When Microbes Ate the Ocean
museumpeace writes "When /. discussed a story about microbes that could break down water as a hydrogen source, many commentors went off on a tangent joking about runaway germs eating the oceans. Now, prof Joe Kirschvink and students at CalTech propose that indeed, the worst iceage ever, which nearly ended life on earth 2.3 billion years ago, was the result of algae evolving the ability to break down water and flooding the atmosphere with oxygen. The absence of oxygen consuming organisms at that time is said to have lead to destruction of atmospheric methane which had hitherto warmed the earth. The professor concludes: 'We haven't had a Snowball in the past 630 million years, and because the sun is warmer now it may be harder to get into the right condition. But if it ever happens, all life on Earth would likely be destroyed.'"
Your ideas intrigue me and I wish to subscribe to your newsletter.
I do agree with you on the ego thing. I've met -so many- linux zealots who can't back their claims of superiority with one fact, yet, they hate windows.. for no reason except the stereotypical "It crashes all the time!" and "Microsoft is a Facist Monopoly bent on world domination!". I forgot who said it, but i like him or her: "Open Source; Closed Minds".

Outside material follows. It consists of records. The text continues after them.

(** The bytes [mqttwrite] is shown: [length] of them from index [sent]; a
    range that leaves the buffer is undefined. *)
Definition buf_slice (sent len : Z) : M bytes :=
  let* c := get in
  if sent + len <=? buf_size c then ret (take (Z.to_nat len) (drop (Z.to_nat sent) (buf c))) else undef.

Fixpoint send_loop (fuel : nat) (len sent : Z) (timer : Timer W) : M (Z * Timer W) :=
  if negb (sent <? len) then ret (sent, timer)
  else match fuel with
  | O => no_fuel
  | S fuel =>
    let* (expired, timer) := lift (TimerIsExpired timer) in
    if expired then ret (sent, timer)
    else
      let* (left_ms, timer) := lift (TimerLeftMS timer) in
      let* data := buf_slice sent len in
      let* rc := lift (mqttwrite data left_ms) in
      do* emit (Wrote data rc) in
      if rc <? 0 then ret (sent, timer) else send_loop fuel len (sent + rc) timer
  end.

Definition sendPacket (fuel : nat) (len : Z) (timer : Timer W) : M (Z * Timer W) :=
  let* (sent, timer) := send_loop fuel len 0 timer in
  if sent =? len then
    let* c := get in
    let* t := lift (TimerCountdown (keepAliveInterval c) (last_sent c)) in
    do* modify (set_last_sent t) in ret (SUCCESS, timer)
  else ret (FAILURE, timer).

It was a good idea. The problem was the application - Stallmanism ruined the OpenSores image, in my mind. I will never recommend a linux solution where a "Established" solution could take its place. Partially because of technical reasons ; but mostly because i wouldn't want to risk having someone adminning them who's too busy keeping their thumb up their arse to care about the company.

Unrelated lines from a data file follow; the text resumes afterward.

(* ===== verification/MqttExchange.v ===== *)
(** * MQTT exchanges with a responsive broker

    Total correctness of the client's exchanges over a port whose reads return
    the bytes the broker sent, in order, whose writes are complete, and whose
    timers have not expired: the class [PromptPeer].  The theorems say which
    packets the client writes and how it ends, for any such port. *)

From S2P Require Import Prelude MqttPacket MqttClient.
Import MqttPacket MqttClient.

(** [stream] is what the broker has sent and the client has not yet read. *)
Class PromptPeer (W : Type) {P : MqttPort W} := {
  stream : W -> bytes;
  peer_read n t w : 0 < n <= Z.of_nat (length (stream w)) ->
    fst (mqttread n t w) = (n, take (Z.to_nat n) (stream w)) /\
    stream (snd (mqttread n t w)) = drop (Z.to_nat n) (stream w);
  peer_write data t w :
    fst (mqttwrite data t w) = Z.of_nat (length data) /\ stream (snd (mqttwrite data t w)) = stream w;
  peer_not_expired t w : fst (fst (TimerIsExpired t w)) = false;
  peer_expired_stream t w : stream (snd (TimerIsExpired t w)) = stream w;
  peer_left_stream t w : stream (snd (TimerLeftMS t w)) = stream w;
  peer_countdown_stream ms t w : stream (snd (TimerCountdownMS ms t w)) = stream w;
}.

Module MqttExchange.

(** Close a goal about the stream from what the calls said of it. *)
Ltac streams := cbn [client world log with_mutex] in *; congruence.

(** The example port is such a peer. *)
#[export] Instance wire_prompt : PromptPeer bytes (P := Example.wire).
Proof.
  refine (Build_PromptPeer bytes Example.wire (fun w => w) _ _ _ _ _ _).
  - intros n t w Hn. simpl. split; [| done]. f_equal. rewrite length_take. lia.
  - done.
  - done.
  - done.
  - done.
  - done.
Defined.

(** ** Total runs *)

Section Runs.
Context {W : Type} {P : MqttPort W} `{!PromptPeer W}.
Implicit Types s : st (W := W).
Implicit Types c : MQTTClient (W := W).

(** [m] returns from [s], with a result and state that satisfy [Q]. *)
Definition runs {A} (m : M A) s (Q : A -> st -> Prop) : Prop :=
  exists a s', m s = Ret a s' /\ Q a s'.

Lemma runs_ret {A} (a : A) s (Q : A -> st -> Prop) : Q a s -> runs (ret a) s Q.
Proof. by exists a, s. Qed.
Lemma runs_bind {A B} (m : M A) (f : A -> M B) s Q :
  runs m s (fun a s1 => runs (f a) s1 Q) -> runs (bind m f) s Q.
Proof. intros (a & s1 & E & b & s2 & E2 & HQ). exists b, s2. unfold bind. by rewrite E. Qed.
Lemma runs_assoc {A B C} (m : M A) (f : A -> M B) (g : B -> M C) s Q :
  runs (bind (bind m f) g) s Q -> runs (bind m (fun a => bind (f a) g)) s Q.
Proof. unfold runs, bind. by destruct (m s). Qed.
Lemma runs_get s (Q : MQTTClient -> st -> Prop) : Q (client s) s -> runs get s Q.
Proof. by exists (client s), s. Qed.
Lemma runs_modify f s (Q : unit -> st -> Prop) :
  Q () (mk_st (f (client s)) (world s) (log s)) -> runs (modify f) s Q.
Proof. by eexists _, _. Qed.
Lemma runs_of_option {A} (o : option A) a s (Q : A -> st -> Prop) :
  o = Some a -> Q a s -> runs (of_option o) s Q.
Proof. intros -> H. by apply runs_ret. Qed.
Lemma runs_emit e s (Q : unit -> st -> Prop) :
  Q () (mk_st (client s) (world s) (log s ++ [e])) -> runs (emit e) s Q.
Proof. by eexists _, _. Qed.
Lemma runs_lift {A} (f : W -> A * W) s (Q : A -> st -> Prop) :
  Q (fst (f (world s))) (mk_st (client s) (snd (f (world s))) (log s)) -> runs (lift f) s Q.
Proof. intros H. eexists _, _. split; [| exact H]. unfold lift. by destruct (f (world s)). Qed.
Lemma runs_conseq {A} (m : M A) s (Q Q' : A -> st -> Prop) :
  runs m s Q -> (forall a s', Q a s' -> Q' a s') -> runs m s Q'.
Proof. intros (a & s' & E & H) HQ. exists a, s'. auto. Qed.

(** Timer calls do not touch the stream; writes are complete. *)
Lemma runs_left t s (Q : Z * Timer W -> st -> Prop) :
  (forall ms t' w', stream w' = stream (world s) -> Q (ms, t') (mk_st (client s) w' (log s))) ->
  runs (lift (TimerLeftMS t)) s Q.
Proof.
  intros H. apply runs_lift. destruct (fst (TimerLeftMS t (world s))) as [ms t'] eqn:E.
  apply H, peer_left_stream.
Qed.
Lemma runs_countdown ms t s (Q : Timer W -> st -> Prop) :
  (forall t' w', stream w' = stream (world s) -> Q t' (mk_st (client s) w' (log s))) ->
  runs (lift (TimerCountdownMS ms t)) s Q.
Proof. intros H. apply runs_lift, H, peer_countdown_stream. Qed.
Lemma runs_not_expired t s (Q : bool * Timer W -> st -> Prop) :
  (forall t' w', stream w' = stream (world s) -> Q (false, t') (mk_st (client s) w' (log s))) ->
  runs (lift (TimerIsExpired t)) s Q.
Proof.
  intros H. apply runs_lift. pose proof (peer_not_expired t (world s)) as E.
  destruct (fst (TimerIsExpired t (world s))) as [e t'] eqn:E'. simpl in E. subst e.
  apply H, peer_expired_stream.
Qed.
Lemma runs_read n t s (Q : Z * bytes -> st -> Prop) :
  0 < n <= Z.of_nat (length (stream (world s))) ->
  (forall w', stream w' = drop (Z.to_nat n) (stream (world s)) ->
     Q (n, take (Z.to_nat n) (stream (world s))) (mk_st (client s) w' (log s))) ->
  runs (lift (mqttread n t)) s Q.
Proof.
  intros Hn H. apply runs_lift. destruct (peer_read n t (world s) Hn) as [-> E]. by apply H.
Qed.
Lemma runs_write data t s (Q : Z -> st -> Prop) :
  (forall w', stream w' = stream (world s) -> Q (Z.of_nat (length data)) (mk_st (client s) w' (log s))) ->
  runs (lift (mqttwrite data t)) s Q.
Proof. intros H. apply runs_lift. destruct (peer_write data t (world s)) as [-> E]. by apply H. Qed.

(** Reads of a client field through updates of others. *)
Ltac fields := cbn [client world log set_buf set_readbuf set_last_sent set_last_received set_session set_mutex
  set_ping set_connected set_next_packetid set_handlers next_packetid command_timeout_ms buf readbuf
  keepAliveInterval ping_outstanding isconnected cleansession messageHandlers defaultMessageHandler
  last_sent last_received mutex_held with_mutex].

(** Clients that differ only in their timers. *)
Definition same_session c c' : Prop :=
  exists t1 t2, c' = set_last_received t2 (set_last_sent t1 c).

#[global] Instance same_session_equiv : Equivalence same_session.
Proof.
  split.
  - intros c. exists (last_sent c), (last_received c). by destruct c.
  - intros c c' (t1 & t2 & ->). exists (last_sent c), (last_received c). by destruct c.
  - intros c1 c2 c3 (t1 & t2 & ->) (t3 & t4 & ->). by exists t3, t4.
Qed.

Lemma same_session_sent t c : same_session c (set_last_sent t c).
Proof. exists t, (last_received c). by destruct c. Qed.
Lemma same_session_received t c : same_session c (set_last_received t c).
Proof. exists (last_sent c), t. by destruct c. Qed.
#[global] Instance set_buf_proper b : Proper (same_session ==> same_session) (set_buf b).
Proof. intros c c' (t1 & t2 & ->). by exists t1, t2. Qed.
#[global] Instance set_readbuf_proper b : Proper (same_session ==> same_session) (set_readbuf b).
Proof. intros c c' (t1 & t2 & ->). by exists t1, t2. Qed.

Slashdot is flawed, fundimentally. Unfortunately, its kind of fun. Screaming 14 year olds, as is said, having pissing contests over l33tness when they wouldnt know the difference between ATDT and ATH0, or SysV and BSD if it got up and shoved a clue by four up their output port. Hey, its better than sitting at work staring at the birds frying in the satellite transmitters on a slow day!

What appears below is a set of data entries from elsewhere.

Lemma turn_spec {W} {SL : Selector W} `{!SelectorLaws W} now s (w : W) s' w' :
  is_u32 now -> Forall ctx_ok s -> distinct_sockets s ->
  select_task_turn now s w = Some (s', w') -> Forall2 (turned now) s s'.
Proof.
  intros Hn Hok Hd. unfold select_task_turn.
  destruct (scan now s _) as [s1 [[tm r] wr]] eqn:E.
  destruct (scan_spec _ _ _ _ _ _ _ _ _ Hn MAX_RESPONSE_nonneg Hok E) as (_ & HS & HR & _).
  assert (Forall2 (turned now) s s1) as HT by (eapply Forall2_impl; [apply scanned_turned | exact HS]).
  assert (forall set, (forall i, 0 <= i -> Z.testbit set i = true -> Z.testbit (default 0 r) i = true) ->
            Forall2 (turned now) s (dispatch_rx set <$> s1)) as HD.
  { intros set Hset. apply Forall2_fmap_r. apply Forall2_same_length_lookup_2; [by eapply Forall2_length |].
    intros i c c' Hi Hi'. pose proof (Forall2_lookup_lr _ _ _ _ _ _ HS Hi Hi') as Hc.
    eapply dispatch_turned; [exact Hc |]. intros Hs Hb. rewrite FD_ISSET_testbit in Hb.
    pose proof (fd_bit_range (sd c)) as Hfb.
    apply Hset, HR in Hb as [Hb | Hb]; [by rewrite Z.bits_0 in Hb | | lia | lia].
    apply Exists_exists in Hb as (c2 & Hin & H1 & H2 & H3).
    apply list_elem_of_In, list_elem_of_lookup in Hin as (j & Hj).
    assert (j = i) as -> by (by eapply Hd). congruence. }
  pose proof (select_subset r wr tm w) as HL.
  destruct (sl_select r wr tm w) as [[[res r'] w1] wd] eqn:Es. simpl in HL. destruct HL as (L1 & L2 & L3 & L4).
  assert (forall w0, match r' with Some set => dispatch_rx set <$> s1 | None => s1 end = w0 ->
            Forall2 (turned now) s w0) as HD'.
  { intros w0 <-. destruct r' as [set|]; [by apply HD | done]. }
  destruct r as [rv|], wr as [wv|]; try (intros [= <- <-]; done).
  all: destruct (0 <? res); [| intros [= <- <-]; done]; cbn zeta;
    destruct w1 as [wset|]; cbn [mbind option_bind]; try (intros [= <- _]; by apply HD').
  all: destruct (dispatch_tx wset _) as [s2|] eqn:Ed; [| done]; cbn [mbind option_bind]; intros [= <- _];
    apply dispatch_tx_id in Ed as ->; by apply HD'.
Qed.

(** Without a pending write deadline the write set stays empty. *)
Definition no_writers (now : Z) (s : list wait_ctx) : Prop :=
  Forall (fun c => sd c <= 0 \/ ~ live now (tx_wait_deadline_s c)) s.

Lemma scan_no_writers now s tm r s' tm' r' w' :
  is_u32 now -> 0 <= tm -> Forall ctx_ok s -> no_writers now s ->
  scan now s (tm, r, None) = (s', (tm', r', w')) -> w' = None.
Proof.
  intros Hn Ht Hok Hw. revert tm r s' tm' r' w' Ht.
  induction Hw as [|c s Hc _ IH]; intros tm r s' tm' r' w' Ht; cbn [scan]; [by intros [= <- <- <- <-] |].
  apply list.Forall_cons in Hok as [Hcok Hok].
  destruct (scan_ctx now c (tm, r, None)) as [c1 [[tm1 r1] w1]] eqn:E1.
  destruct (scan now s (tm1, r1, w1)) as [s1 [[tm2 r2] w2]] eqn:E2. intros [= <- <- <- <-].
  pose proof (scan_ctx_spec _ _ _ _ _ _ _ _ _ Hn Ht Hcok E1) as (B1 & _).
  assert (w1 = None) as ->; [| eapply IH; [done | | exact E2]; lia].
  revert E1. unfold scan_ctx. destruct (Z.ltb_spec 0 (sd c)) as [Hs | Hs]; [| by intros [= <- <- <- <-]].
  destruct Hc as [Hc | Hc]; [lia |]. destruct Hcok as [Hr Htx].
  destruct (scan_deadline now (sd c) (rx_wait_deadline_s c) tm r) as [[rx tm3] r3] eqn:E3.
  destruct (scan_deadline now (sd c) (tx_wait_deadline_s c) tm3 None) as [[tx tm4] w4] eqn:E4.
  intros [= <- <- <- <-].
  destruct (scan_deadline_spec _ _ _ _ _ _ _ _ Hn Ht Hr E3) as (B3 & _).
  destruct (scan_deadline_spec _ _ _ _ _ _ _ _ Hn (proj1 B3) Htx E4) as (_ & _ & N). by destruct (N Hc) as (_ & -> & _).
Qed.

Lemma dispatch_rx_ready set c : 0 < sd c -> FD_ISSET (sd c) set = true ->
  rx_signal (dispatch_rx set c) = true /\ rx_wait_deadline_s (dispatch_rx set c) = 0.
Proof. intros Hs Hb. unfold dispatch_rx. by rewrite Hb, (proj2 (Z.ltb_lt _ _) Hs). Qed.

(** A turn of the select task wakes a reader only when its socket is open
    and its deadline is still live, and never signals a writer; and when no
    socket waits to write, the turn ends, every socket the driver reports
    readable is signalled and its deadline is cleared. *)
Lemma monitor_turn {W} {SL : Selector W} `{!SelectorLaws W} now s (w : W) :
  is_u32 now -> Forall ctx_ok s -> distinct_sockets s ->
  (forall s' w', select_task_turn now s w = Some (s', w') -> Forall2 (turned now) s s') /\
  (no_writers now s ->
   exists s' w', select_task_turn now s w = Some (s', w') /\
   forall s1 tm r res set wr i c,
     scan now s (MONITOR_MAX_RESPONSE_S, None, None) = (s1, (tm, Some r, None)) ->
     fst (sl_select (Some r) None tm w) = (res, Some set, wr) -> 0 < res ->
     s !! i = Some c -> 0 < sd c -> FD_ISSET (sd c) set = true ->
     exists c', s' !! i = Some c' /\ rx_signal c' = true /\ rx_wait_deadline_s c' = 0).
Proof.
  intros Hn Hok Hd. split; [intros s' w'; by apply turn_spec |]. intros Hw.
  destruct (scan now s (MONITOR_MAX_RESPONSE_S, None, None)) as [s1 [[tm r] wr]] eqn:E.
  assert (wr = None) as -> by (by eapply scan_no_writers in E; [| | apply MAX_RESPONSE_nonneg | |]).
  destruct (scan_spec _ _ _ _ _ _ _ _ _ Hn MAX_RESPONSE_nonneg Hok E) as (_ & HS & _).
  unfold select_task_turn. rewrite E.
  destruct r as [rv|]; [| exists s1, w; split; [done | by intros ? ? ? ? ? ? ? ? [=]]].
  pose proof (select_subset (Some rv) None tm w) as HL.
  destruct (sl_select (Some rv) None tm w) as [[[res r'] w1] wd] eqn:Es. cbn [fst] in *.
  destruct HL as (_ & _ & _ & HL). specialize (HL eq_refl). subst w1. cbn zeta. cbn [mbind option_bind].
  destruct (0 <? res) eqn:Er; eexists _, _; (split; [reflexivity |]);
    intros s2 tm2 r2 res2 set wr2 i c [= <- <- <-]; rewrite Es; cbn [fst]; intros [= <- -> _] Hres Hi Hs Hb; [| lia].
  pose proof (Forall2_lookup_l _ _ _ _ _ HS Hi) as (c1 & Hi1 & [S1 _ _ _ _ _]).
  exists (dispatch_rx set c1). rewrite list_lookup_fmap, Hi1. split; [done |].
  apply dispatch_rx_ready; by rewrite S1.
Qed.

(** ** Waiting for data *)

Fixpoint monitor_turns {W} {SL : Selector W} (nows : list Z) (s : list wait_ctx) (w : W) :
    option (list wait_ctx * W) :=
  match nows with
  | [] => Some (s, w)
  | now :: nows => '(s, w) ← select_task_turn now s w; monitor_turns nows s w
  end.

Lemma turned_stable now s s' :
  Forall2 (turned now) s s' -> distinct_sockets s -> distinct_sockets s'.
Proof.
  intros HT Hd i j ci cj Hi Hj Hsi Hsj Hb.
  destruct (Forall2_lookup_r _ _ _ _ _ HT Hi) as (ci0 & Hi0 & [E1 _ _ _ _ _]).
  destruct (Forall2_lookup_r _ _ _ _ _ HT Hj) as (cj0 & Hj0 & [E2 _ _ _ _ _]).
  rewrite E1 in *. rewrite E2 in *. by eapply Hd.
Qed.

Lemma turned_ok now s s' : Forall2 (turned now) s s' -> Forall ctx_ok s -> Forall ctx_ok s'.
Proof.
  intros HT. induction HT as [|c c' s s' [_ _ Hr Ht _ _] _ IH]; [constructor |].
  intros [[H1 H2] Hs]%list.Forall_cons. constructor; [| by apply IH].
  assert (is_u32 0) by (unfold is_u32; lia).
  split; [by destruct Hr as [-> | ->] | by destruct Ht as [-> | ->]].
Qed.

(** The signal of a socket whose deadline is [d] or cleared appears only at a
    turn at which [d] is live. *)
Lemma turns_wake {W} {SL : Selector W} `{!SelectorLaws W} nows d id s (w : W) s' w' c c' :
  Forall is_u32 nows -> Forall ctx_ok s -> distinct_sockets s ->
  s !! id = Some c -> rx_signal c = false -> rx_wait_deadline_s c = d \/ rx_wait_deadline_s c = 0 ->
  monitor_turns nows s w = Some (s', w') -> s' !! id = Some c' -> rx_signal c' = true ->
  exists now, now ∈ nows /\ live now d.
Proof.
  intros Hnows. revert s w c. induction Hnows as [|now nows Hn _ IH]; intros s w c Hok Hd Hc Hsig Hdl E Hc' Hsig'.
  - injection E as -> ->. congruence.
  - cbn [monitor_turns] in E. destruct (select_task_turn now s w) as [[s1 w1]|] eqn:E1; [| done].
    cbn [mbind option_bind] in E. pose proof (turn_spec _ _ _ _ _ Hn Hok Hd E1) as HT.
    destruct (Forall2_lookup_l _ _ _ _ _ HT Hc) as (c1 & Hc1 & [T1 T2 T3 T4 T5 T6]).
    destruct (rx_signal c1) eqn:Es1.
    + destruct (T6 Hsig eq_refl) as [_ Hl]. exists now. split; [by left |].
      destruct Hdl as [<- | H0]; [done |]. rewrite H0 in Hl. by destruct Hl.
    + destruct (IH s1 w1 c1) as (now' & Hin & Hl); try done.
      * by eapply turned_ok.
      * by eapply turned_stable.
      * destruct T3 as [T3 | T3]; rewrite T3; [done | by right].
      * exists now'. split; [by right | done].
Qed.

Lemma lookup_alter_sd (f : wait_ctx -> wait_ctx) (id : nat) (l : list wait_ctx) i c :
  (forall c, sd (f c) = sd c) -> alter f id l !! i = Some c -> exists c0, l !! i = Some c0 /\ sd c0 = sd c.
Proof.
  intros Hf. destruct (decide (id = i)) as [<- | Hne].
  - rewrite list_lookup_alter_eq. destruct (l !! id) as [c0|]; [| done]. intros [= <-]. eauto.
  - rewrite list_lookup_alter_ne by done. eauto.
Qed.

Lemma distinct_alter (f : wait_ctx -> wait_ctx) (id : nat) (l : list wait_ctx) :
  (forall c, sd (f c) = sd c) -> distinct_sockets l -> distinct_sockets (alter f id l).
Proof.
  intros Hf Hl i j ci cj Hi Hj. destruct (lookup_alter_sd f id l i ci Hf Hi) as (ci0 & Hi0 & <-).
  destruct (lookup_alter_sd f id l j cj Hf Hj) as (cj0 & Hj0 & <-). by eapply Hl.
Qed.

(** [enqueue_select_rx] registers the deadline now + timeout, ignores a
    signal left over from before, and returns 0 only when the monitor found
    the deadline live and the socket readable at one of its turns during the
    wait. *)
Lemma enqueue_select_rx_wakes {W} {SL : Selector W} `{!SelectorLaws W} id now timeout nows s (w w' : W) s1 s' :
  is_u32 now -> Forall is_u32 nows -> Forall ctx_ok s -> distinct_sockets s -> (id < length s)%nat ->
  monitor_turns nows (alter (set_rx_signal false) id (wifi_service_register_rx_socket id now timeout s)) w
    = Some (s1, w') ->
  enqueue_select_rx id now timeout (fun _ => s1) s = (0, s') ->
  exists t, t ∈ nows /\ live t (u32 (now + timeout)).
Proof.
  intros Hn Hnows Hok Hd Hid HM HE. unfold wifi_service_register_rx_socket in *.
  destruct (lookup_lt_is_Some_2 _ _ Hid) as (c & Hc).
  unfold enqueue_select_rx in HE. destruct (s1 !! id) as [c'|] eqn:Hc'; [| done].
  destruct (rx_signal c') eqn:Hsig; [| done].
  eapply (turns_wake nows (u32 (now + timeout)) id
            (alter (set_rx_signal false) id (alter (set_rx_deadline (u32 (now + timeout))) id s)) w s1 w'
            (set_rx_signal false (set_rx_deadline (u32 (now + timeout)) c)) c'); try done.
  - apply Forall_alter; [apply Forall_alter; [done |] |].
    + intros c0 _ [_ H2]. split; [apply u32_range | done].
    + intros c0 _ [H1 H2]. by split.
  - by apply distinct_alter; [| apply distinct_alter].
  - rewrite list_lookup_alter_eq, list_lookup_alter_eq, Hc. done.
  - by left.
Qed.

...is to just rename the planet. If we start calling Earth by a new name, say "Hoth" for example, the Earth will become an ice planet. Just get a significant number of the inhabitants of the planet to believe anything and it will come to pass. The boiling point of water for instance could easily be lowered or raised if we all, as a collective, just believed it to be possible for water to boil at, say... 90 degrees F. It's simple really. Just basic quantum fizziks with a little new ageyness thrown in for good measure. We now return you to your regularly scheduled propaganda.
-"...bad old ideas look confusingly fresh when they are packaged as technology" - Jaron Lanier (Digital Maoism on Edge.o
I gotta get out more... I read the headline as when Microsoft Ate the Ocean.
But if it ever happens, all life on Earth would likely be destroyed.
There's one unwavering faith I have in the human race: The ability to destroy things. That evil algae doesn't stand a chance!
Well the microbes might not, but my Ice-Nine will!
Sadly, PS/2 was yet another victim of USB, which doesn't care what you plug into it, the electrical slut.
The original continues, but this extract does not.